Simply having your personal information stolen in a data breach isn’t enough.
The case arose out of a June 2014 data breach in which hackers compromised the personal information of more than a million policyholders of the health insurer CareFirst. The information included policyholders' names, birth dates, email addresses, and subscriber identification numbers. But what’s notable is the data the breach did not include: more sensitive information such as Social Security and credit card numbers.
Seven people brought a class action alleging that CareFirst violated various state laws and common law duties by failing to safeguard the information. Two of the plaintiffs claimed to be victims of identity theft. The other five did not. CareFirst moved to dismiss for lack of standing on the grounds that the complaint did not adequately allege injury.
The court granted CareFirst's motion and dismissed the complaint without prejudice.
In deciding whether the validity of the case brought by the five people who did not claim identity theft, the court applied the standard articulated by the U.S. Supreme Court in Clapper v. Amnesty Int'l USA, under which a threatened injury must be "certainly impending" for a suit to have merit. It rejected the plaintiffs’ argument that the "certainly impending" standard had been met simply because the hackers breached CareFirst's server in order to access data and misuse it. It also held that the argument was too speculative to satisfy Clapper because it required the court to assume that the hackers had the ability to read and understand plaintiffs' personal information, the intent to commit future crimes by misusing it, and the ability to do so. Most important, the alleged injury was particularly speculative because the plaintiffs had not suggested—let alone demonstrated—how the hackers could steal their identities without access to their Social Security or credit card numbers.
In dismissing the cases of the two plaintiffs who did claim identity theft, the court held that their alleged injury was not "fairly traceable" to the CareFirst breach. The two plaintiffs claimed to be victims of tax-refund fraud because they had not yet received their expected tax refunds. The court found that it was unlikely that the tax-refund fraud could have been conducted without the plaintiffs' Social Security numbers and was therefore not "fairly traceable." The court also rejected the plaintiffs' arguments that they had suffered economic harm because they had to purchase credit-monitoring services and overpay for insurance coverage.

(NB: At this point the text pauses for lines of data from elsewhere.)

(* ===== verification/SupervisorPolicy.v ===== *)
(** * SupervisorPolicy: a launch is what one installed policy allows

    The catalog is a sorted list searched by halving; admission through it is
    shown equal to the declarative reading: there is a definition with the
    requested identity, and the request is within it. *)

From S2P Require Import Prelude Bytes Tools Limits Manifest Negotiation Native SupervisorWire SupervisorCodec Supervisor.

(** ** The order of byte strings *)

Lemma Z_of_byte_inj a b : Z_of_byte a = Z_of_byte b -> a = b.
Proof. intros H. rewrite <- (byte_of_Z_of_byte a), <- (byte_of_Z_of_byte b). now rewrite H. Qed.

Lemma bytes_compare_eq a b : bytes_compare a b = Eq <-> a = b.
Proof.
  revert b. induction a as [|x a IH]; intros [|y b]; simpl; try done.
  destruct (Z.compare_spec (Z_of_byte x) (Z_of_byte y)) as [H|H|H].
  - apply Z_of_byte_inj in H as ->. rewrite IH. naive_solver.
  - split; [done|]. intros [= -> ->]. lia.
  - split; [done|]. intros [= -> ->]. lia.
Qed.

Lemma bytes_compare_refl a : bytes_compare a a = Eq.
Proof. now apply bytes_compare_eq. Qed.

Lemma bytes_compare_antisym a b : bytes_compare b a = CompOpp (bytes_compare a b).
Proof.
  revert b. induction a as [|x a IH]; intros [|y b]; simpl; try done.
  rewrite Z.compare_antisym. destruct (Z_of_byte x ?= Z_of_byte y); simpl; auto.
Qed.

Lemma bytes_compare_trans a b c : bytes_compare a b = Lt -> bytes_compare b c = Lt -> bytes_compare a c = Lt.
Proof.
  revert b c. induction a as [|x a IH]; intros [|y b] [|z c]; simpl; try done.
  destruct (Z.compare_spec (Z_of_byte x) (Z_of_byte y)); [|intros _|done];
    destruct (Z.compare_spec (Z_of_byte y) (Z_of_byte z)); intros; try done;
    destruct (Z.compare_spec (Z_of_byte x) (Z_of_byte z)); try done; try lia.
  now apply (IH b).
Qed.

Definition bytes_lt (a b : bytes) : Prop := bytes_compare a b = Lt.

Lemma bytes_leb_total a b : bytes_leb a b = false -> bytes_leb b a = true.
Proof. unfold bytes_leb. rewrite (bytes_compare_antisym a b). now destruct (bytes_compare a b). Qed.

Lemma bytes_leb_cases a b : bytes_leb a b = true <-> bytes_lt a b \/ a = b.
Proof.
  unfold bytes_leb, bytes_lt. rewrite <- bytes_compare_eq. destruct (bytes_compare a b); naive_solver.
Qed.

Lemma bytes_leb_trans a b c : bytes_leb a b = true -> bytes_leb b c = true -> bytes_leb a c = true.
Proof.
  rewrite !bytes_leb_cases. intros [H1| ->] [H2| ->]; auto. left. now apply (bytes_compare_trans a b).
Qed.

(** A sorted list without equal neighbours is strictly increasing. *)
Lemma strictly_sorted {A} (key : A -> bytes) l :
  StronglySorted (fun a b => bytes_leb (key a) (key b) = true) l -> adjacent_equal key l = false ->
  StronglySorted (fun a b => bytes_lt (key a) (key b)) l.
Proof.
  intros Hs. induction Hs as [|x l Hs IH Hx]; intros Ha; [constructor|].
  destruct l as [|y l]; [repeat constructor|].
  change (bool_decide (key x = key y) || adjacent_equal key (y :: l) = false) in Ha. bsplit.
  specialize (IH Ha0). constructor; [done|]. inversion Hx as [|? ? Hxy _]; subst.
  inversion IH as [|? ? _ Hy]; subst.
  assert (bytes_lt (key x) (key y)) as Hlt by (apply bytes_leb_cases in Hxy as [?|?]; done).
  constructor; [done|]. eapply Forall_impl; [exact Hy|]. intros z Hz. now apply (bytes_compare_trans _ (key y)).
Qed.

(** Halving finds a key in a strictly increasing list exactly when it is there. *)
Lemma search_sorted {E A} (key : A -> bytes) (l : list A) k :
  StronglySorted (fun a b => bytes_lt (key a) (key b)) l ->
  exists o, binary_search_by (E := E) (fun x => Ok (bytes_compare (key x) k)) l = Ok o /\
    match o with
    | Some r => 0 <= r /\ exists x, l !! Z.to_nat r = Some x /\ key x = k
    | None => forall x, x ∈ l -> key x <> k
    end.
Proof.
  intros Hs. destruct (binary_search_by_spec (E := E) (fun x => Ok (bytes_compare (key x) k))
    (fun x => bytes_compare (key x) k) l) as (o & Ho & Hspec); [done| |].
  - intros i j x y Hx Hy Hij. pose proof (StronglySorted_lookup_lt _ _ _ _ _ _ Hs Hx Hy Hij) as Hlt.
    unfold bytes_lt in Hlt. split.
    + intros Hk%bytes_compare_eq. now rewrite <- Hk.
    + intros Hk%bytes_compare_eq. rewrite <- Hk, (bytes_compare_antisym (key x)), Hlt. done.
  - exists o. split; [done|]. destruct o as [r|].
    + destruct Hspec as (Hr & x & Hx & Hk). apply bytes_compare_eq in Hk. eauto.
    + intros x Hx Hk. apply (Hspec x Hx). now apply bytes_compare_eq.
Qed.

Lemma sort_by_key {A} (key : A -> bytes) (l : list A) :
  StronglySorted (fun a b => bytes_leb (key a) (key b) = true) (sort_by (fun a b => bytes_leb (key a) (key b)) l).
Proof.
  apply (sort_by_sorted _ (fun _ => True)).
  - intros x y _ _. apply bytes_leb_total.
  - intros x y z _ _ _. apply bytes_leb_trans.
  - now apply Forall_true.
Qed.

(** ** Definitions and catalogs as the constructors make them *)

Definition definition_ok (d : TargetPolicyDefinition) : Prop :=
  exists policy_id client target executable argument0 maximum keys,
    TargetPolicyDefinition_new policy_id client target executable argument0 maximum keys = Ok d.

Lemma definition_facts d :
  definition_ok d ->
  validate_policy_id (tp_policy_id d) = Ok tt /\
  validate_installed_executable (tp_installed_executable d) = Ok tt /\
  validate_component (tp_argument0 d) = Ok tt /\ tp_argument0 d <> [] /\
  tp_authorized_client_code_identity d <> zeros 32 /\ tp_target_identity d <> zeros 32 /\
  tp_maximum_additional_arguments d < MAX_ARGUMENTS /\
  StronglySorted bytes_lt (tp_allowed_environment_keys d) /\
  Forall (fun k => validate_environment_key k = Ok tt) (tp_allowed_environment_keys d).
Proof.
  intros (p & c & t & x & a & m & ks & H). unfold TargetPolicyDefinition_new in H.
  destruct (validate_policy_id p) as [[]| |] eqn:E1; try discriminate.
  destruct (validate_installed_executable x) as [[]| |] eqn:E2; try discriminate.
  destruct (validate_component a) as [[]| |] eqn:E3; try discriminate. cbn [rbind] in H.
  destruct (_ || _) eqn:E4 in H; [discriminate|]. bsplit.
  destruct (rcheck _ ks) as [[]| |] eqn:Ek; try discriminate. cbn [rbind] in H.
  destruct (adjacent_equal id _) eqn:Eadj; [discriminate|]. injection H as <-. simpl. split_and!; try done; try lia.
  - apply (strictly_sorted id); [|done]. apply (sort_by_key id).
  - apply rcheck_Ok in Ek. now rewrite sort_by_perm.
Qed.

Lemma catalog_facts definitions catalog :
  from_verified_installation definitions = Ok catalog ->
  catalog ≡ₚ definitions /\ StronglySorted (fun a b => bytes_lt (tp_policy_id a) (tp_policy_id b)) catalog.
Proof.
  unfold from_verified_installation, InstalledTargetPolicy_from_definition. destruct (_ =? _); [discriminate|].
  destruct (adjacent_equal _ _) eqn:E; [discriminate|]. intros [= <-]. rewrite map_id.
  split; [apply sort_by_perm|]. apply strictly_sorted; [|done]. apply (sort_by_key tp_policy_id).
Qed.

(** ** Admission *)

(** [d] allows the request of [a]. *)
Definition allows (d : TargetPolicyDefinition) (a : AuthenticatedSpawnRequest) : Prop :=
  tp_policy_id d = sq_policy_id (as_request a) /\
  vp_code_identity (as_peer a) = tp_authorized_client_code_identity d /\
  len (sq_arguments (as_request a)) <= tp_maximum_additional_arguments d /\
  NoDup (te_key <$> sq_environment (as_request a)) /\
  Forall (fun e => te_key e ∈ tp_allowed_environment_keys d) (sq_environment (as_request a)).

(** What is launched then. *)
Definition launch (d : TargetPolicyDefinition) (a : AuthenticatedSpawnRequest) : ValidatedSpawn :=
  {| vs_peer := as_peer a; vs_deadline := as_deadline a; vs_policy_id := tp_policy_id d;
     vs_target_identity := tp_target_identity d; vs_installed_executable := tp_installed_executable d;
     vs_arguments := tp_argument0 d :: sq_arguments (as_request a);
     vs_environment := sq_environment (as_request a) |}.

Lemma environment_loop d l seen :
  StronglySorted bytes_lt (tp_allowed_environment_keys d) ->
  (exists out, rfor l (admit_environment d) seen = Ok out /\
     NoDup (te_key <$> l) /\ Forall (fun e => te_key e ∈ tp_allowed_environment_keys d /\ te_key e ∉ seen) l) \/
  (exists e, rfor l (admit_environment d) seen = Err e /\
     ~ (NoDup (te_key <$> l) /\ Forall (fun e => te_key e ∈ tp_allowed_environment_keys d /\ te_key e ∉ seen) l)).
Proof.
  intros Hs. revert seen. induction l as [|e l IH]; intros seen; simpl.
  { left. exists seen. repeat constructor. }
  unfold admit_environment at 1 3.
  destruct (search_sorted (E := SupervisorWireError) id (tp_allowed_environment_keys d) (te_key e) Hs) as (o & Ho & Hspec).
  unfold id in Ho. rewrite Ho. cbn [rbind]. setoid_rewrite Forall_cons. setoid_rewrite NoDup_cons. destruct o as [r|]; cycle 1.
  { right. eexists. split; [reflexivity|]. intros (_ & [Hin _] & _). now apply (Hspec (te_key e)). }
  destruct Hspec as (_ & x & Hx%list_elem_of_lookup_2 & Hk). unfold id in Hk. subst x.
  case_bool_decide as Hseen.
  { right. eexists. split; [reflexivity|]. intros (_ & [_ Hn] & _). done. }
  cbn [rbind]. destruct (IH (te_key e :: seen)) as [(out & -> & Hnd & Hf)|(er & -> & Hno)].
  - left. exists out. split; [done|]. split; [split; [|done]|split; [done|]].
    + intros (e' & He' & Hin)%list_elem_of_fmap. rewrite Forall_forall in Hf. destruct (Hf e' Hin) as [_ Hn]. set_solver.
    + eapply Forall_impl; [exact Hf|]. set_solver.
  - right. exists er. split; [done|]. intros ([Hnin Hnd] & _ & Hf). apply Hno. split; [done|].
    rewrite Forall_forall in Hf |- *. intros e' Hin. destruct (Hf e' Hin) as [H1 H2]. split; [done|].
    rewrite not_elem_of_cons. split; [|done]. intros Heq. apply Hnin. rewrite <- Heq. now apply list_elem_of_fmap_2.
Qed.

Lemma validate_allows d a :
  definition_ok d -> tp_policy_id d = sq_policy_id (as_request a) ->
  (InstalledTargetPolicy_validate d a = Ok (launch d a) /\ allows d a) \/
  (exists e, InstalledTargetPolicy_validate d a = Err e /\ ~ allows d a).
Proof.
  intros Hd Hid. apply definition_facts in Hd as (_ & _ & _ & _ & _ & _ & _ & Hs & _).
  unfold InstalledTargetPolicy_validate, allows. rewrite bool_decide_eq_true_2 by done. cbn [negb].
  case_bool_decide as Hc; cbn [negb]; [|right; eexists; split; [reflexivity|tauto]].
  destruct (_ <? _) eqn:El; bsplit; [right; eexists; split; [reflexivity|]; intros (_ & _ & ? & _); lia|].
  destruct (environment_loop d (sq_environment (as_request a)) [] Hs) as [(out & -> & Hnd & Hf)|(e & -> & Hno)]; cbn [rbind].
  - left. split; [done|]. split_and!; try done. eapply Forall_impl; [exact Hf|]. naive_solver.
  - right. exists e. split; [done|]. intros (_ & _ & _ & Hnd & Hf). apply Hno. split; [done|].
    eapply Forall_impl; [exact Hf|]. set_solver.
Qed.

(** C33: Admission through the installed catalog is exact: a request is admitted
    exactly when the catalog has a definition with the requested identity whose
    client identity is the peer's, whose argument bound the request meets and
    whose allowed keys contain each environment key, no key twice; the launch is
    then the policy's executable, target and first argument with the client's
    arguments, environment, peer and deadline. No such definition is shadowed by
    another, and the binary searches never exit abnormally. *)
Theorem admission_exact definitions catalog a :
  Forall definition_ok definitions -> from_verified_installation definitions = Ok catalog ->
  AuthenticatedSpawnRequest_validate a catalog <> Panic /\
  forall v, AuthenticatedSpawnRequest_validate a catalog = Ok v <->
            exists d, d ∈ definitions /\ allows d a /\ v = launch d a.
Proof.
  intros Hok Hcat. apply catalog_facts in Hcat as [Hperm Hs].
  unfold AuthenticatedSpawnRequest_validate, resolve.
  destruct (search_sorted (E := SupervisorWireError) tp_policy_id catalog (sq_policy_id (as_request a)) Hs)
    as (o & -> & Hspec). cbn [rbind]. destruct o as [r|]; cbn [ok_or rbind]; cycle 1.
  { split; [done|]. intros v. split; [done|]. intros (d & Hd & [Hid _] & _). rewrite <- Hperm in Hd.
    now apply Hspec in Hd. }
  destruct Hspec as (Hr & d & Hd & Hid). rewrite (index_ok catalog r d) by done. cbn [rbind ok_or].
  apply list_elem_of_lookup_2 in Hd as Hin. rewrite Forall_forall in Hok.
  assert (d ∈ definitions) as Hdd by now rewrite <- Hperm.
  assert (forall d', d' ∈ definitions -> allows d' a -> d' = d) as Huniq.
  { intros d' Hd' [Hid' _]. rewrite <- Hperm in Hd'. apply list_elem_of_lookup in Hd' as [i Hi].
    destruct (Nat.lt_trichotomy i (Z.to_nat r)) as [Hlt|[->|Hlt]]; [|congruence|].
    - pose proof (StronglySorted_lookup_lt _ _ _ _ _ _ Hs Hi Hd Hlt) as Hc. unfold bytes_lt in Hc.
      rewrite Hid, Hid', bytes_compare_refl in Hc. done.
    - pose proof (StronglySorted_lookup_lt _ _ _ _ _ _ Hs Hd Hi Hlt) as Hc. unfold bytes_lt in Hc.
      rewrite Hid, Hid', bytes_compare_refl in Hc. done. }
  destruct (validate_allows d a (Hok d Hdd) Hid) as [[-> Ha]|(e & -> & Hno)].
  - split; [done|]. intros v. split; [intros [= <-]; eauto|]. intros (d' & Hd' & Ha' & ->). now rewrite (Huniq d').
  - split; [done|]. intros v. split; [done|]. intros (d' & Hd' & Ha' & ->). rewrite (Huniq d') in Ha' by done. done.
Qed.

Finally, the court rejected plaintiffs' argument that the D.C. Consumer Protection Procedures Act could confer standing on its own. In doing so, the court relied on the recent Supreme Court decision in Spokeo, Inc. v. Robins, which held that Congress cannot erase Article III's standing requirements by statutorily granting the right to sue to a plaintiff who would not otherwise have standing. In applying this holding, the court held that—even if plaintiffs' rights under the D.C. Consumer Protection Procedures Acts had been violated—they did not have standing to press their claims because they had not adequately alleged a concrete harm.
Cases like CareFirst help define the landscape for data breach lawsuits. The requirement that plaintiffs must show that actual harm could have arisen from the theft of information is a significant development—and one that should bring some measure of relief to companies tasked with storing vast quantities of consumer data.